Yalnız insana ve dünyaya has değildi bu hâl. Gökyüzündeki yıldızların hiçbiri büyüklük küçüklük, parlaklık sönüklük gibi zamana ve yere göre değişen zahiri görüntülerin dışında diğerlerinden farklı görünmüyordu. Fakat oralara gidilse, kim bilir her birinin sadece kendine has ne farklılıkları görülebilirdi.
Türkiye’de iken dünyanın yedi kıt’asından biri, en küçüğü, en son keşfedileni gibi umumî bilgilerle değerlendirdiğimiz Avustralya’da, ilk gün yaptığımız şehir turunda anladık, başka yerlere benzerliklerinin yanı sıra gelinmeyince görülmeyen, görülmeyince bilinmeyen kendine has pek çok hususiyetlerinin olduğunu.
Mavi ile yeşilin iç içe kaynaştığı ve yaşamanın haz hâline geldiği dünyanın ender şehirlerinden biriydi Melbourne.

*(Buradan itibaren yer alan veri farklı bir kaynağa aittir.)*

(** ** What is received of a body *)
Record embedded_ok (pd : EmbeddedPulsarData) : Prop := {
  eo_size : ep_Size pd = Z.of_nat (length (ep_Data pd)) /\ fits 2 (ep_Size pd) /\ ep_Size pd <> 0;
  eo_pulse : exists p, pulse_Deserialize (ep_Data pd) = Good p;
}.
Definition embedded_received (pd : EmbeddedPulsarData) : EmbeddedPulsarData :=
  mkEmbedded (ep_Size pd) (ep_Data pd)
    match pulse_Deserialize (ep_Data pd) with Good p => mkPulsarBody p [] | Fail _ => zeroPulsarBody end.
Lemma Embedded_carries c pd : embedded_ok pd ->
  carries c c (Embedded_SerializeTo pd) Embedded_DeserializeFrom (embedded_received pd).
Proof.
  intros [(E1 & H1 & H2) (p & Ep)]. unfold Embedded_SerializeTo, Embedded_DeserializeFrom, embedded_received. rewrite Ep.
  carry. destruct (Z.eqb_spec (ep_Size pd) 0); [done|]. apply carries_guard.
  eapply carries_bind; [apply carries_ser, carries_bytes; rewrite E1; lia|].
  rewrite Ep. apply carries_ret.
Qed.

Lemma Cloud_carries c ci : pair_ok (CloudIdentity ci) (LastCloudStateHash ci) ->
  carries c c (Cloud_SerializeTo ci) Cloud_DeserializeFrom ci.
Proof. intros H. destruct ci as [x y]. exact (pair_carries c x y mkCloud H). Qed.

Definition phase_of (h : Header) : Z := GetPayloadEquivalent (GetPacketType h).
Definition intro_flags (h : Header) : Z := getFlagRangeInt h 3 4.
Definition pulse_flag (h : Header) : bool := hasFlag h 2.
Definition joiner_ext_flag (h : Header) : bool := hasFlag h 5.
(** The joiner that the neighbours need not repeat. *)
Definition body_joiner (h : Header) (b : GlobulaConsensusPacketBody) : Z :=
  if one_of (phase_of h) PacketPhase1 PacketPhase2 then announced_joiner (SourceID h) (gb_Announcement b) else 0.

Botanik parkları ve su kanalları o kadar birbirine yakındı ki, envai- çeşit ağaçlar akisleriyle suyu, dallarıyla havayı yeşilin açıklı koyulu tonları ile renklendirirken kanallar sun’î göllerle el ele vererek hareketli maviliği yere nakşediyorlardı.
Dünyanın bütün şehirlerinde olduğu gibi burada da iş merkezleri ve meskûn mahaller vardı. Fakat bunlar kesin hatlarla birbirinden ayrıydı. Belli bir yerde toplanan iş merkezleri çok katlı ve betonarme, enine boyuna onlarca kilometre uzanan düz ovaya yayılan meskenler geniş bahçe içine, ahşap tuğla karışımı malzeme ile tek katlı olarak inşa edilmişti. Onun için her yıl dünyanın en rahat, en yaşanabilir şehri seçiliyordu.
Parklarında, bahçelerinde, yol kenarlarında İstanbul’un çınarı da vardı, Torosların çamı da, Bursa’nın kestanesi de, Mersin’in palmiyeleri de. Bahçeler orada da çit bitkisi olan küçük yapraklı sık dallı çalılarla çevrili idi. Bir süs bitkisi olan kauçuğun çınar kadar büyüğü, sarmaşığın ağaç hâlini almış şekli, kuşkonmazın dalında kartal taşıyanı, şehir içinde bambu ormanları, ancak Melbourne’da görülebilirdi.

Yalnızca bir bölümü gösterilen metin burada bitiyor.